Task description: I would like every line of the records below that contains the word "getRecord" copied.

(Excerpts from a dataset)
******

(** * JMS Gateway: the admission-control core of [src/_worker.js]

    A shallow embedding of the [RateLimiter] class, of the two limiter
    instances and their helpers, of [verifyToken], of the admission part
    of the [fetch] handler, of [base64Decode] up to the bytes it hands to
    the text decoder, and of the traffic limiter of the earlier revision
    that the file also holds, followed by the properties proved about them.

    Conventions of the embedding.

    - JavaScript numbers are IEEE 754 binary64 values.  Timestamps,
      durations and counters are integers; an integer of magnitude at most
      2^53 is a binary64 value, and [+], [-], [*] and the floor of a
      quotient of such integers are exact, so they are [Z].  The one
      computation of the source whose intermediate results are not
      integers, the weight [1 - elapsed / windowMs] and its product with
      [prevCount] in [_getWeightedCount], is carried out in binary64: every
      operation returns the exact result rounded to the nearest binary64
      value, ties to even ([round64]).  On operands beyond 2^53, where a
      [Z] no longer stands for a number of the source, the computation is
      continued without rounding.  The quotient by [windowMs] is the one of
      the source whenever [windowMs] is not 0 (JavaScript gives [Infinity]
      or [NaN] at 0); every property that goes through a quotient assumes
      [0 < windowMs].
    - A string is represented by the sequence of its UTF-8 code units;
      the argument of [base64Decode], on which the source works by UTF-16
      code unit, is the list of these code units.
    - [Date.now()] is an argument [now] of every operation: one operation
      runs synchronously and reads one instant.
    - A [Map] from client keys to records is a [gmap string record].  The
      source mutates the record object it got from the map in place; the
      embedding writes the record back at every exit that follows a
      mutation, which is what the aliasing amounts to.
    - [null] is [None]; truthiness tests on [bannedUntil] go through
      [truthy], and comparisons against it through [num] (ToNumber).
    - Logging ([console.log], [console.warn]) is not modelled. *)

From Stdlib Require Import ZArith QArith Qminmax Qround Qpower Lqa Lia Bool List.
From Stdlib Require Import Strings.Byte Floats.SpecFloat.
From stdpp Require Import gmap strings list fin_maps.

#[local] Open Scope Z_scope.

(** ** Numbers

    The numbers of the source are IEEE 754 binary64 values.  Every
    arithmetic operation of JavaScript returns the exact result rounded to
    the nearest binary64 value, ties to the even significand; [round64] is
    that rounding, for results in the normal range. *)

(** The integer nearest to a rational, ties to even. *)
Definition roundTiesToEven (x : Q) : Z :=
  let f := Qfloor x in
  match (x - inject_Z f ?= 1 # 2)%Q with
  | Lt => f
  | Gt => f + 1
  | Eq => if Z.even f then f else f + 1
  end.

(** For [x > 0], the exponent of the unit in the last place of a
    53-bit significand: the [k] with [2^52 <= x / 2^k < 2^53]. *)
Definition exponent (x : Q) : Z :=
  let l := Z.log2 (Qnum x) - Z.log2 (Z.pos (Qden x)) in
  (if Qle_bool (2 ^ l) x then l else l - 1) - 52.

Definition round64_pos (x : Q) : Q :=
  (inject_Z (roundTiesToEven (x / 2 ^ exponent x)) * 2 ^ exponent x)%Q.

Definition round64 (x : Q) : Q :=
  match (x ?= 0)%Q with
  | Eq => 0%Q
  | Gt => round64_pos x
  | Lt => (- round64_pos (- x))%Q
  end.

(** The four operations of the source on numbers. *)
Definition fdiv (x y : Q) : Q := round64 (x / y).
Definition fsub (x y : Q) : Q := round64 (x - y).
Definition fmul (x y : Q) : Q := round64 (x * y).
Definition fadd (x y : Q) : Q := round64 (x + y).

(** The integers that are binary64 values whatever their parity: an
    integer of the source is read as the [Z] it denotes inside this range. *)
Definition exactInteger (n : Z) : bool := Z.abs n <=? 2 ^ 53.

(** ** The window record *)

Record record : Type := mkRecord {
  prevCount : Z;
  currCount : Z;
  windowStart : Z;
  bannedUntil : option Z
}.

Definition set_prevCount (v : Z) (r : record) : record :=
  mkRecord v (currCount r) (windowStart r) (bannedUntil r).
Definition set_currCount (v : Z) (r : record) : record :=
  mkRecord (prevCount r) v (windowStart r) (bannedUntil r).
Definition set_windowStart (v : Z) (r : record) : record :=
  mkRecord (prevCount r) (currCount r) v (bannedUntil r).
Definition set_bannedUntil (v : option Z) (r : record) : record :=
  mkRecord (prevCount r) (currCount r) (windowStart r) v.

(** JavaScript truthiness of a value that is [null] or a number. *)
Definition truthy (v : option Z) : bool :=
  match v with
  | None => false
  | Some n => negb (n =? 0)
  end.

(** ToNumber of a value that is [null] or a number: [null] compares as 0. *)
Definition num (v : option Z) : Z :=
  match v with
  | None => 0
  | Some n => n
  end.

(** ** class RateLimiter *)

Module RateLimiter.

Record t : Type := mk {
  windowMs : Z;
  maxRequests : Z;
  records : gmap string record;
  lastCleanup : Z;
  cleanupInterval : Z
}.

Definition set_records (m : gmap string record) (this : t) : t :=
  mk (windowMs this) (maxRequests this) m (lastCleanup this) (cleanupInterval this).
Definition set_lastCleanup (v : Z) (this : t) : t :=
  mk (windowMs this) (maxRequests this) (records this) v (cleanupInterval this).

(** [this.records.set(key, record)] *)
Definition store (key : string) (r : record) (this : t) : t :=
  set_records (<[key := r]> (records this)) this.

(** [constructor(windowMs, maxRequests)], run at instant [now]. *)
Definition constructor (now windowMs maxRequests : Z) : t :=
  mk windowMs maxRequests ∅ now (5 * 60 * 1000).

(** The test [isExpired] of the sweep. *)
Definition isExpired (this : t) (now : Z) (r : record) : bool :=
  if truthy (bannedUntil r)
  then (num (bannedUntil r) <=? now) && (windowMs this <=? now - windowStart r)
  else windowMs this * 2 <=? now - windowStart r.

(** [_cleanup()]: gated by [cleanupInterval], deletes every expired record. *)
Definition _cleanup (this : t) (now : Z) : t :=
  if now - lastCleanup this <? cleanupInterval this then this
  else
    let this := set_lastCleanup now this in
    set_records
      (filter (λ kv : string * record, isExpired this now kv.2 = false)
              (records this))
      this.

(** [_getWeightedCount(record, now)].  On numbers of the source the
    weight, the product and the sum are the binary64 ones; beyond them the
    computation is continued without rounding. *)
Definition _getWeightedCount (this : t) (r : record) (now : Z) : Z :=
  let elapsed := now - windowStart r in
  if elapsed <? windowMs this then
    if exactInteger elapsed && exactInteger (windowMs this) &&
       exactInteger (prevCount r) && exactInteger (currCount r)
    then
      let prevWeight :=
        Qmax 0 (fsub 1 (fdiv (inject_Z elapsed) (inject_Z (windowMs this)))) in
      Qfloor (fadd (fmul (inject_Z (prevCount r)) prevWeight)
                   (inject_Z (currCount r)))
    else
      let prevWeight :=
        Qmax 0 (1 - inject_Z elapsed / inject_Z (windowMs this))%Q in
      Qfloor (inject_Z (prevCount r) * prevWeight + inject_Z (currCount r))%Q
  else 0.

(** Lines 99-102 of [checkAndIncrement]: "Clear ban if expired". *)
Definition clearExpiredBan (r : record) (now : Z) : record :=
  if truthy (bannedUntil r) && (num (bannedUntil r) <=? now)
  then set_bannedUntil None r
  else r.

(** Lines 104-122 of [checkAndIncrement]: "If window has expired, slide it". *)
Definition slideWindow (this : t) (r : record) (now : Z) : record :=
  let elapsed := now - windowStart r in
  if windowMs this <=? elapsed then
    let windowsToSlide := elapsed / windowMs this in
    let r :=
      if windowsToSlide =? 1
      then set_currCount 0 (set_prevCount (currCount r) r)
      else set_currCount 0 (set_prevCount 0 r) in
    set_windowStart (windowStart r + windowsToSlide * windowMs this) r
  else r.

(** [checkAndIncrement(key)] *)
Definition checkAndIncrement (this : t) (key : string) (now : Z) : bool * t :=
  let this := _cleanup this now in
  match records this !! key with
  | None => (true, store key (mkRecord 0 1 now None) this)
  | Some r =>
      if truthy (bannedUntil r) && (now <? num (bannedUntil r))
      then (false, this)
      else
        let r := clearExpiredBan r now in
        let r := slideWindow this r now in
        let weightedCount := _getWeightedCount this r now in
        if maxRequests this <=? weightedCount
        then (false, store key r this)
        else (true, store key (set_currCount (currCount r + 1) r) this)
  end.

(** [getRecord(key)] *)
Definition getRecord (this : t) (key : string) : option record :=
  records this !! key.

(** [ban(key, durationMs)] *)
Definition ban (this : t) (key : string) (durationMs now : Z) : t :=
  let r :=
    match records this !! key with
    | None => mkRecord 0 0 now None
    | Some r => r
    end in
  store key (set_bannedUntil (Some (now + durationMs)) r) this.

(** [isBanned(key)] *)
Definition isBanned (this : t) (key : string) (now : Z) : bool :=
  match records this !! key with
  | None => false
  | Some r =>
      if negb (truthy (bannedUntil r)) then false
      else now <? num (bannedUntil r)
  end.

(** [clear(key)] *)
Definition clear (this : t) (key : string) : t :=
  set_records (delete key (records this)) this.

End RateLimiter.

(** ** The two limiter instances and their helpers *)

(** Module-level state of the worker: [RATE_LIMITER] and
    [AUTH_FAIL_LIMITER]. *)
Record Globals : Type := mkGlobals {
  RATE_LIMITER : RateLimiter.t;
  AUTH_FAIL_LIMITER : RateLimiter.t
}.

Definition AUTH_FAIL_BAN_DURATION : Z := 30 * 60 * 1000.

(** The module initialisers, run at instant [now]. *)
Definition initial (now : Z) : Globals :=
  mkGlobals (RateLimiter.constructor now 60000 30)
            (RateLimiter.constructor now (15 * 60 * 1000) 5).

(** [checkRateLimit(ip)] *)
Definition checkRateLimit (ip : string) (now : Z) (g : Globals) : bool * Globals :=
  let '(allowed, rl) := RateLimiter.checkAndIncrement (RATE_LIMITER g) ip now in
  (allowed, mkGlobals rl (AUTH_FAIL_LIMITER g)).

(** [checkAuthFailLimit(ip)] *)
Definition checkAuthFailLimit (ip : string) (now : Z) (g : Globals) : bool :=
  negb (RateLimiter.isBanned (AUTH_FAIL_LIMITER g) ip now).

(** [recordAuthFail(ip)] *)
Definition recordAuthFail (ip : string) (now : Z) (g : Globals) : Globals :=
  let '(allowed, al) :=
    RateLimiter.checkAndIncrement (AUTH_FAIL_LIMITER g) ip now in
  if negb allowed then
    let al :=
      match RateLimiter.getRecord al ip with
      | None => RateLimiter.ban al ip AUTH_FAIL_BAN_DURATION now
      | Some r =>
          if negb (truthy (bannedUntil r)) || (num (bannedUntil r) <=? now)
          then RateLimiter.ban al ip AUTH_FAIL_BAN_DURATION now
          else al
      end in
    mkGlobals (RATE_LIMITER g) al
  else mkGlobals (RATE_LIMITER g) al.

(** [clearAuthFail(ip)] *)
Definition clearAuthFail (ip : string) (g : Globals) : Globals :=
  mkGlobals (RATE_LIMITER g) (RateLimiter.clear (AUTH_FAIL_LIMITER g) ip).

(** ** verifyToken *)

(** [new TextEncoder().encode(s)].  A string is represented by the sequence
    of its UTF-8 code units, which is what the encoder returns. *)
Definition TextEncoder_encode (s : string) : list byte :=
  String.list_byte_of_string s.

(** [a[i]] on a [Uint8Array], as an operand of a bitwise operator: the
    number stored at [i], and 0 ([undefined] under ToInt32) out of range. *)
Definition at_index (a : list byte) (i : nat) : Z :=
  match a !! i with
  | Some x => Z.of_N (Byte.to_N x)
  | None => 0
  end.

(** JavaScript falsiness of a value that is [null], [undefined] or a
    string. *)
Definition falsy (s : option string) : bool :=
  match s with
  | None => true
  | Some EmptyString => true
  | Some (String _ _) => false
  end.

(** [verifyToken(token, envToken)] *)
Definition verifyToken (token envToken : option string) : bool :=
  if falsy envToken then false
  else if falsy token then false
  else
    let a := TextEncoder_encode (default EmptyString token) in
    let b := TextEncoder_encode (default EmptyString envToken) in
    if negb (length a =? length b)%nat then false
    else
      let result :=
        fold_left (λ result i, Z.lor result (Z.lxor (at_index a i) (at_index b i)))
                  (seq 0 (length a)) 0 in
      result =? 0.

(** ** The admission part of [fetch] *)

(** What the handler reads from the request: the [CF-Connecting-IP]
    header, the [token] query parameter and the path.  ([User-Agent] and the
    method are only logged.) *)
Record Request : Type := mkRequest {
  CF_Connecting_IP : option string;
  token : option string;
  pathname : string
}.

(** The bindings the admission part reads: the secret and whether the KV
    namespace is bound. *)
Record Env : Type := mkEnv {
  ACCESS_TOKEN : option string;
  YAML_STORAGE : bool
}.

(** The terminal responses of the admission part.  [Fulfilment] stands for
    steps 5-7 of the handler, which read the KV store and the traffic API,
    answer 200 or 500, and do not touch the limiters. *)
Inductive Response : Type :=
  | TooManyRequests
  | TooManyAuthFailures
  | ServiceNotConfigured
  | Unauthorized
  | NotFound
  | Fulfilment.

******

Response to this exercise:
(** [getRecord(key)] *)
Definition getRecord (this : t) (key : string) : option record :=
      match RateLimiter.getRecord al ip with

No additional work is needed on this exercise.